Stored data:
>>>

(* ===== verification/Registry.v ===== *)
(** * The sandbox registry

    src/lib/state/registry-reversible-removal.ts (the default pointer with its
    revision, removal with a receipt and restoration), registry-normalization.ts
    (baseline exclusions and their transition), extra-providers.ts and the operations
    of src/lib/state/registry.ts over the registry file, with the repair of the
    default pointer that persistence.ts performs on every save.

    The registry of the model is the one a load returns; every operation below runs
    under the registry lock, so operations are atomic steps.  A save puts every row into
    the form of the file: its baseline exclusions and their transition are normalised,
    which throws on a malformed one, and markers of a display are dropped.  The parts of a
    row that have modules of their own (messaging, workload, serving profile and MCP, in
    [e_rest], and the custom policies) are taken as they are: their clones are not
    modelled. *)

From S2P Require Import Prelude Json Choices Time Checkpoint.

(** ** Data (registry/types.ts) *)

Record CustomPolicyEntry := mkPolicy {
  p_name : string;
  p_appliedAt : option string;
  p_rest : list (string * json);
}.

(** A version 1 entry; [x_appliedAgentVersion] is null or a string when present. *)
Record BaselineExclusionEntry := mkExclusion {
  x_agent : string;
  x_key : string;
  x_digest : string;
  x_acknowledgedAt : option string;
  x_appliedAgentVersion : option (option string);
}.
#[export] Instance exclusion_eq_dec : EqDecision BaselineExclusionEntry.
Proof. solve_decision. Defined.

Inductive BaselineExclusionTransitionOperation : Type := Exclude | RestoreBaseline.
#[export] Instance operation_eq_dec : EqDecision BaselineExclusionTransitionOperation.
Proof. solve_decision. Defined.

Record BaselineExclusionTransition := mkTransition {
  t_id : string;
  t_operation : BaselineExclusionTransitionOperation;
  t_exclusion : BaselineExclusionEntry;
  t_targetLiveDigest : option string;
  t_startedAt : string;
}.

(** A row: the properties the registry itself reads, and the others. *)
Record RegistryRow := mkRow {
  e_name : string;
  pendingRouteReservation : bool;
  reservationSessionId : option string;
  createdAt : option string;
  customPolicies : option (list CustomPolicyEntry);
  baselineExclusions : option (list BaselineExclusionEntry);
  baselineExclusionTransition : option BaselineExclusionTransition;
  e_rest : list (string * json);
}.
#[export] Instance eta_row : Eta RegistryRow := λ r,
  mkRow (e_name r) (pendingRouteReservation r) (reservationSessionId r) (createdAt r)
    (customPolicies r) (baselineExclusions r) (baselineExclusionTransition r) (e_rest r).

(** [sandboxes] in insertion order (row names are not array indices). *)
Record SandboxRegistry := mkRegistry {
  sandboxes : list (string * RegistryRow);
  defaultSandbox : option string;
  defaultSelectionRevision : json;
  extraProviders : option (list string);
}.
#[export] Instance eta_registry : Eta SandboxRegistry := λ r,
  mkRegistry (sandboxes r) (defaultSandbox r) (defaultSelectionRevision r) (extraProviders r).

Inductive registry_error : Type :=
| RevisionInvalid | RevisionExhausted
| MalformedExclusion | InvalidExclusion | InvalidAgentVersion (key : string)
| MalformedTransition | IncompleteTransition | InvalidTransitionSource | InvalidLiveTarget (key : string).

(** ** Extra providers (extra-providers.ts) *)

Definition EXTRA_PROVIDER_NAME_PATTERN (s : string) : bool :=
  match chars s with
  | c :: l => is_alpha c && forallb (λ c, is_alnum c || one_of "._-" c) l && (List.length l <=? 127)%nat
  | [] => false
  end.

Definition none_if_empty {A} (l : list A) : option (list A) :=
  match l with [] => None | _ => Some l end.

Definition normalizeExtraProviders (input : option (list string)) : option (list string) :=
  l ← input; none_if_empty (sort_strings (distinct (List.filter EXTRA_PROVIDER_NAME_PATTERN l))).

Definition applyAddExtraProvider (name : string) (r : SandboxRegistry) : SandboxRegistry * bool :=
  let existing := default [] (extraProviders r) in
  if negb (EXTRA_PROVIDER_NAME_PATTERN name) || includes existing name then (r, false)
  else (r <| extraProviders := Some (sort_strings (distinct existing ++ [name])) |>, true).

Definition applyRemoveExtraProvider (name : string) (r : SandboxRegistry) : SandboxRegistry * bool :=
  let existing := default [] (extraProviders r) in
  if negb (includes existing name) then (r, false)
  else (r <| extraProviders :=
            none_if_empty (sort_strings (List.filter (λ x, negb (x =s name)) (distinct existing))) |>, true).

(** ** Baseline exclusions (registry-normalization.ts) *)

Definition BASELINE_TRANSITION_KEY_PATTERN (s : string) : bool :=
  match chars s with
  | c :: l => is_alnum c && forallb (λ c, is_alnum c || one_of "_.-" c) l && (List.length l <=? 127)%nat
  | [] => false
  end.

(** [typeof v === "string" ? v.trim() : ""]. *)
Definition trimmed_or_empty (v : json) : string :=
  match v with JStr s => js_trim s | _ => "" end.

Definition normalizeBaselineExclusionEntry (item : json) : result registry_error BaselineExclusionEntry :=
  match item with
  | JObj o =>
      let agent := trimmed_or_empty (jget o "agent") in
      let key := trimmed_or_empty (jget o "key") in
      let digest := trimmed_or_empty (jget o "digest") in
      throw_unless (bool_decide (jget o "version" = JNum (NInt 1)) && BASELINE_TRANSITION_KEY_PATTERN agent
                    && BASELINE_TRANSITION_KEY_PATTERN key && SHA256_PATTERN digest) InvalidExclusion;;
      acknowledgedAt ← (match jget o "acknowledgedAt" with
        | JUndef => Ok None
        | JStr s => throw_unless (isCanonicalIso (js_trim s)) InvalidExclusion;; Ok (Some (js_trim s))
        | _ => Throw InvalidExclusion
        end);
      version ← (match jget o "appliedAgentVersion" with
        | JUndef => Ok None
        | JNull => Ok (Some None)
        | JStr s => Ok (Some (Some s))
        | _ => Throw (InvalidAgentVersion key)
        end);
      Ok (mkExclusion agent key digest acknowledgedAt version)
  | _ => Throw MalformedExclusion
  end.

(** The map by key keeps the place of the first entry and the value of the last. *)
Definition normalizeBaselineExclusions (value : json)
    : result registry_error (option (list BaselineExclusionEntry)) :=
  match value with
  | JUndef => Ok None
  | JArr l =>
      (λ byKey : list (string * BaselineExclusionEntry), none_if_empty (map snd byKey)) <$>
        fold_left (λ acc item,
          byKey ← acc; e ← normalizeBaselineExclusionEntry item; Ok (put byKey (x_key e) e)) l (Ok [])
  | _ => Throw MalformedExclusion
  end.

Definition operation_of (v : json) : option BaselineExclusionTransitionOperation :=
  match v with
  | JStr s => if s =s "exclude" then Some Exclude else if s =s "restore" then Some RestoreBaseline else None
  | _ => None
  end.

Definition normalizeBaselineExclusionTransition (value : json)
    : result registry_error (option BaselineExclusionTransition) :=
  match value with
  | JUndef => Ok None
  | JObj o =>
      let id := trimmed_or_empty (jget o "id") in
      let startedAt := trimmed_or_empty (jget o "startedAt") in
      throw_unless (UUID_PATTERN id) IncompleteTransition;;
      operation ← of_option IncompleteTransition (operation_of (jget o "operation"));
      throw_unless (isCanonicalIso startedAt) IncompleteTransition;;
      exclusion ← normalizeBaselineExclusionEntry (jget o "exclusion");
      throw_unless (BASELINE_TRANSITION_KEY_PATTERN (x_key exclusion) && SHA256_PATTERN (x_digest exclusion)
                    && from_option isCanonicalIso true (x_acknowledgedAt exclusion)) InvalidTransitionSource;;
      let target := match jget o "targetLiveDigest" with JNull => None | v => Some (trimmed_or_empty v) end in
      throw_unless (match operation with
                    | Exclude => bool_decide (target = None)
                    | RestoreBaseline => from_option SHA256_PATTERN false target
                    end) (InvalidLiveTarget (x_key exclusion));;
      Ok (Some (mkTransition id operation exclusion target startedAt))
  | _ => Throw MalformedTransition
  end.

Definition exclusion_json (x : BaselineExclusionEntry) : json :=
  JObj ([("version", JNum (NInt 1)); ("agent", JStr (x_agent x)); ("key", JStr (x_key x));
         ("digest", JStr (x_digest x))]
        ++ (match x_acknowledgedAt x with Some a => [("acknowledgedAt", JStr a)] | None => [] end)
        ++ (match x_appliedAgentVersion x with Some v => [("appliedAgentVersion", jopt v)] | None => [] end)).
Definition transition_json (t : BaselineExclusionTransition) : json :=
  JObj [("id", JStr (t_id t));
        ("operation", JStr (match t_operation t with Exclude => "exclude" | RestoreBaseline => "restore" end));
        ("exclusion", exclusion_json (t_exclusion t)); ("targetLiveDigest", jopt (t_targetLiveDigest t));
        ("startedAt", JStr (t_startedAt t))].

(** ** A row in the file (registry/persistence.ts)

    The markers of a display and the old hashes never reach the file, and the port of no
    dashboard is null. *)
Definition durable (rest : list (string * json)) : list (string * json) :=
  let rest := remove (remove (remove rest "recoveredFromGateway") "livePhase") "providerCredentialHashes" in
  match jget rest "dashboardPort" with
  | JNum (NInt 0) => put rest "dashboardPort" JNull
  | _ => rest
  end.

<<<

Problem details - Would you set down, word for word, the lines from the opening of the entries above through the line with "default pointer that", both included, and no others?

Expected output -
(* ===== verification/Registry.v ===== *)
(** * The sandbox registry

    src/lib/state/registry-reversible-removal.ts (the default pointer with its
    revision, removal with a receipt and restoration), registry-normalization.ts
    (baseline exclusions and their transition), extra-providers.ts and the operations
    of src/lib/state/registry.ts over the registry file, with the repair of the
    default pointer that persistence.ts performs on every save.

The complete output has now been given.